Si la red soporta comunicaciones sensibles al retraso, como una solución de telefonía IP, la revisión de latencia, jitter, pérdida de paquetes y priorización de tráfico se vuelve especialmente relevante.

Cómo elegir una arquitectura de conectividad empresarial

Elegir entre MPLS, internet dedicado, SD-WAN, VPN u otro diseño no parte por la tecnología. Parte por el negocio.

La primera pregunta es qué necesita proteger la operación: acceso a aplicaciones internas, continuidad de sucursales, atención telefónica, tráfico hacia la nube, conexión con data center o colaboración entre equipos.

La segunda pregunta es qué nivel de control requiere cada flujo. No todo el tráfico necesita el mismo tratamiento. Una transacción crítica, una llamada de voz, una videoconferencia y una descarga de archivos no tienen el mismo impacto operativo.

La tercera pregunta es cómo crecerá la red.
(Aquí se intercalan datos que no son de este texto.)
Lemma translate_heap me pe a : job_ok -> 0 <= me < n -> 0 <= pe < n -> ENABLE_MR_SCALABLE && ENABLE_REMOTE_VIRTUAL_ADDRESSING = false ->
  in_data (reg me) a = false -> in_heap (reg me) a = true ->
  shmem_transport_ofi_get_mr (reg me) full_tables absolute a pe =
    Some (if FI_MR_VIRT_ADDR then heap_base (reg pe) + (a - heap_base (reg me)) else a - heap_base (reg me), heap_key pe).
Proof.
  intros Hj Hme Hpe Hb Hd Ha. pose proof (jo_regions Hj me Hme) as Hr. pose proof (jo_regions Hj pe Hpe) as [_ Hp _].
  pose proof (jo_same Hj me pe Hme Hpe) as [_ Hl]. pose proof Ha as Hh. apply (in_heap_iff _ _ Hr) in Hh.
  pose proof (jo_scalable Hj) as Hscal. pose proof (jo_virtual Hj) as Hvirt. pose proof (scalable_keys pe) as Hkeys.
  unfold shmem_transport_ofi_get_mr, full_tables, absolute. rewrite Hd, Ha.
  destruct ENABLE_MR_SCALABLE, ENABLE_REMOTE_VIRTUAL_ADDRESSING; try done.
  - rewrite Hscal by done. by destruct Hkeys as [-> _].
  - simpl. rewrite table_lookup by done. simpl. destruct (Hvirt eq_refl me pe Hme Hpe) as [_ E]. f_equal. f_equal.
    destruct FI_MR_VIRT_ADDR; simpl; lia.
  - simpl. rewrite !table_lookup by done. simpl. rewrite (base_offset heap_base) by lia. done.
Qed.

(** Any other address aborts. *)
Lemma translate_none r t u a pe : in_data r a || in_heap r a = false -> ENABLE_MR_SCALABLE && ENABLE_REMOTE_VIRTUAL_ADDRESSING = false ->
  shmem_transport_ofi_get_mr r t u a pe = None.
Proof.
  intros [Hd Hh]%orb_false_iff Hb. unfold shmem_transport_ofi_get_mr. rewrite Hd, Hh.
  destruct ENABLE_MR_SCALABLE, ENABLE_REMOTE_VIRTUAL_ADDRESSING; done.
Qed.

Lemma translate me pe a : job_ok -> 0 <= me < n -> 0 <= pe < n -> in_data (reg me) a || in_heap (reg me) a = true ->
  exists addr key b, shmem_transport_ofi_get_mr (reg me) full_tables absolute a pe = Some (addr, key) /\
    resolve FI_MR_VIRT_ADDR (registered pe) addr key = Some b /\ same_object me pe a b.
Proof.
  intros Hj Hme Hpe Ha. pose proof (jo_regions Hj me Hme) as Hr. pose proof (jo_same Hj me pe Hme Hpe) as [Ld Lh].
  destruct (ENABLE_MR_SCALABLE && ENABLE_REMOTE_VIRTUAL_ADDRESSING) eqn:Eb.
  - apply andb_true_iff in Eb as [Es Ev]. destruct (translate_all me pe a Hj Hme Hpe Es Ev Ha) as [Hres Hsame].
    exists a, 0, a. split; [unfold shmem_transport_ofi_get_mr; by rewrite Es, Ev|by split].
  - destruct (in_data (reg me) a) eqn:Ed.
    + rewrite translate_data by done. pose proof Ed as Hd. apply (in_data_iff _ _ Hr) in Hd. eexists _, _, _. split; [done|].
      split; [apply resolve_data; [done|done|done|lia]|]. split; [done|congruence].
    + simpl in Ha. rewrite translate_heap by done. pose proof Ha as Hh. apply (in_heap_iff _ _ Hr) in Hh. eexists _, _, _. split; [done|].
      split; [apply resolve_heap; [done|lia]|]. split; [congruence|done].
Qed.
End proof.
Una arquitectura que funciona para dos sedes puede quedarse corta cuando se suman más ubicaciones, nuevas aplicaciones o usuarios híbridos.

Cuando esas respuestas están claras, resulta más fácil definir si conviene MPLS, internet dedicado, SD-WAN, VPN, conectividad hacia data center, servicios cloud o una combinación. En proyectos donde la red impacta varias capas de TI, puede ser útil revisar la arquitectura con apoyo de consultoría TI antes de tomar una decisión.

MPLS es una tecnología de red que usa etiquetas para dirigir tráfico por caminos lógicos dentro de una infraestructura gestionada. Su valor está en dar mayor orden, priorización y control a la conectividad entre puntos corporativos.

Para empresas en Chile, la decisión de usar MPLS debe evaluarse junto con el mapa de sedes, aplicaciones, nube, seguridad, voz, data center y continuidad operativa. Una buena arquitectura no se define solo por elegir una tecnología, sino por conectar cada necesidad del negocio con el tipo de red, soporte y control que realmente requiere.